Task directions: Read through the data and report every line in which the word "exists" occurs.

Saved data entries

■ ■ ■

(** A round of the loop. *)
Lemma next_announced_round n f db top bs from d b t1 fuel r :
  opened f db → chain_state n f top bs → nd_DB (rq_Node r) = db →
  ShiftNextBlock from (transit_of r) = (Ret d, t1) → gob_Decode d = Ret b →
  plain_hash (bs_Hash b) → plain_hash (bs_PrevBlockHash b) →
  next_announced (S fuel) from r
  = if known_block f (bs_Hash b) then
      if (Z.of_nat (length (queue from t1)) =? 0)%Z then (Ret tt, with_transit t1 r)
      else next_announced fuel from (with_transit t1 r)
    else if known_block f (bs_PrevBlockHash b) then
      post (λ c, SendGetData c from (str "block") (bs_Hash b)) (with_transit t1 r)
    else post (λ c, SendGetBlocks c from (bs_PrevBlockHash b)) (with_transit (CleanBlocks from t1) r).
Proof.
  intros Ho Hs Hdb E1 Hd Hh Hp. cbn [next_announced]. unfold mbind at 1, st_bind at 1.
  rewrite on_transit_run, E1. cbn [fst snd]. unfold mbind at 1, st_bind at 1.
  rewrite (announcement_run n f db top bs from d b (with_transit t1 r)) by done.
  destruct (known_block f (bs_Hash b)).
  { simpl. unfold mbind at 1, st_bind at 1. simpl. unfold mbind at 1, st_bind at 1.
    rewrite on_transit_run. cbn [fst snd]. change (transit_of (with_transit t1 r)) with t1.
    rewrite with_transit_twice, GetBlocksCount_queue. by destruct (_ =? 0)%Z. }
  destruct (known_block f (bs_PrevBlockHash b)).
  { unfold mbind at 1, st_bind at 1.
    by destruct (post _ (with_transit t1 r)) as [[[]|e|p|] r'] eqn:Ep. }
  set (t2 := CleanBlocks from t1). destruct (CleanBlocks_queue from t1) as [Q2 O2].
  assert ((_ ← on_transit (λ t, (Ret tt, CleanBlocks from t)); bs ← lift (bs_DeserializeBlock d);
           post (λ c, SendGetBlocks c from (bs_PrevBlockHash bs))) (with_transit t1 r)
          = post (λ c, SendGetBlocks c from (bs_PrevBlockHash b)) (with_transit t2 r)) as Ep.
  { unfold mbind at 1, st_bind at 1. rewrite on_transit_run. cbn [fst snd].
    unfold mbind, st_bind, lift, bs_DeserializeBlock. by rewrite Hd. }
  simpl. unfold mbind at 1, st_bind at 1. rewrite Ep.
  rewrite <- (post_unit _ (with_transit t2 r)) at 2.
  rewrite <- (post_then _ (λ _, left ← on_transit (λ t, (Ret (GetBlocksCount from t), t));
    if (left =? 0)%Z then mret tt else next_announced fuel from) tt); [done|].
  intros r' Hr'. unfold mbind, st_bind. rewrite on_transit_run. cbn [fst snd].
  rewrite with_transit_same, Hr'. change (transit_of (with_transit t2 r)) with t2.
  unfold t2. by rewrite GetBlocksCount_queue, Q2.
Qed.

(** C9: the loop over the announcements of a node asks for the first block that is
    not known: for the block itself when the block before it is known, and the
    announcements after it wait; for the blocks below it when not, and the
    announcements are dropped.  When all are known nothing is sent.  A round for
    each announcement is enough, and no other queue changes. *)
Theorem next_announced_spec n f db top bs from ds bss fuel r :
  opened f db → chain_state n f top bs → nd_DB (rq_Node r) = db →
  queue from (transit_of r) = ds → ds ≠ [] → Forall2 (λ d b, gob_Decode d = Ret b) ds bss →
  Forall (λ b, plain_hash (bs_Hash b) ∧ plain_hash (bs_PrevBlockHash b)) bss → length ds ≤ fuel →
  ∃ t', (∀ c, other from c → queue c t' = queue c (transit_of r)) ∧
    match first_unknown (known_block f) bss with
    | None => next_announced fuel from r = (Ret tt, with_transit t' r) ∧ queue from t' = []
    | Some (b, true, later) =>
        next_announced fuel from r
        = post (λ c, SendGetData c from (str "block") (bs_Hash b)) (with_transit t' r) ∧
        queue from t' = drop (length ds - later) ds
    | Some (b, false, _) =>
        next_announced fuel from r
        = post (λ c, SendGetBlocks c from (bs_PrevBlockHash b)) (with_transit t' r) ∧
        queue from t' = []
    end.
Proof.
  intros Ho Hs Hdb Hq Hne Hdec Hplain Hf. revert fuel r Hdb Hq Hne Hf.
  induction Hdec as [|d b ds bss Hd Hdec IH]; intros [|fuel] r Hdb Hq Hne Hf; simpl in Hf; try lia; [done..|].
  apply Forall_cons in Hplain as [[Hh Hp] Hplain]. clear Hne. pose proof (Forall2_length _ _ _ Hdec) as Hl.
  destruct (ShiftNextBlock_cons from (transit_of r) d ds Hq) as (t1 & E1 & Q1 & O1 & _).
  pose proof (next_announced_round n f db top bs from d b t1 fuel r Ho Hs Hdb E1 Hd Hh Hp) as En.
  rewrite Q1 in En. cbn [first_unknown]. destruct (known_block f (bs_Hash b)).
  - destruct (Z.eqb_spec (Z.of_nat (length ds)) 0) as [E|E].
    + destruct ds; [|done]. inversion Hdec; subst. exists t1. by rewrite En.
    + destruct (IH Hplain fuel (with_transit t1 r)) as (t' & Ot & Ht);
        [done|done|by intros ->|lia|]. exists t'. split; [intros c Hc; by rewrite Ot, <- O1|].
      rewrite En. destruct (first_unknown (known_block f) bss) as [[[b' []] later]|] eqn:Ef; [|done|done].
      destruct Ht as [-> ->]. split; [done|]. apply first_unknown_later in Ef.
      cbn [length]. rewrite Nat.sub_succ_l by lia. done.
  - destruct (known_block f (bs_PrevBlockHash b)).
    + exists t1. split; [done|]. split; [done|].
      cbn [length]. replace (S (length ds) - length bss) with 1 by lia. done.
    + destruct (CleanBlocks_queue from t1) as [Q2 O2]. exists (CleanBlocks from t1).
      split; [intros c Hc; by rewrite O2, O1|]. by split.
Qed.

■ ■ ■

Result for this exercise:
    + destruct ds; [|done]. inversion Hdec; subst. exists t1. by rewrite En.
        [done|done|by intros ->|lia|]. exists t'. split; [intros c Hc; by rewrite Ot, <- O1|].
    + exists t1. split; [done|]. split; [done|].
    + destruct (CleanBlocks_queue from t1) as [Q2 O2]. exists (CleanBlocks from t1).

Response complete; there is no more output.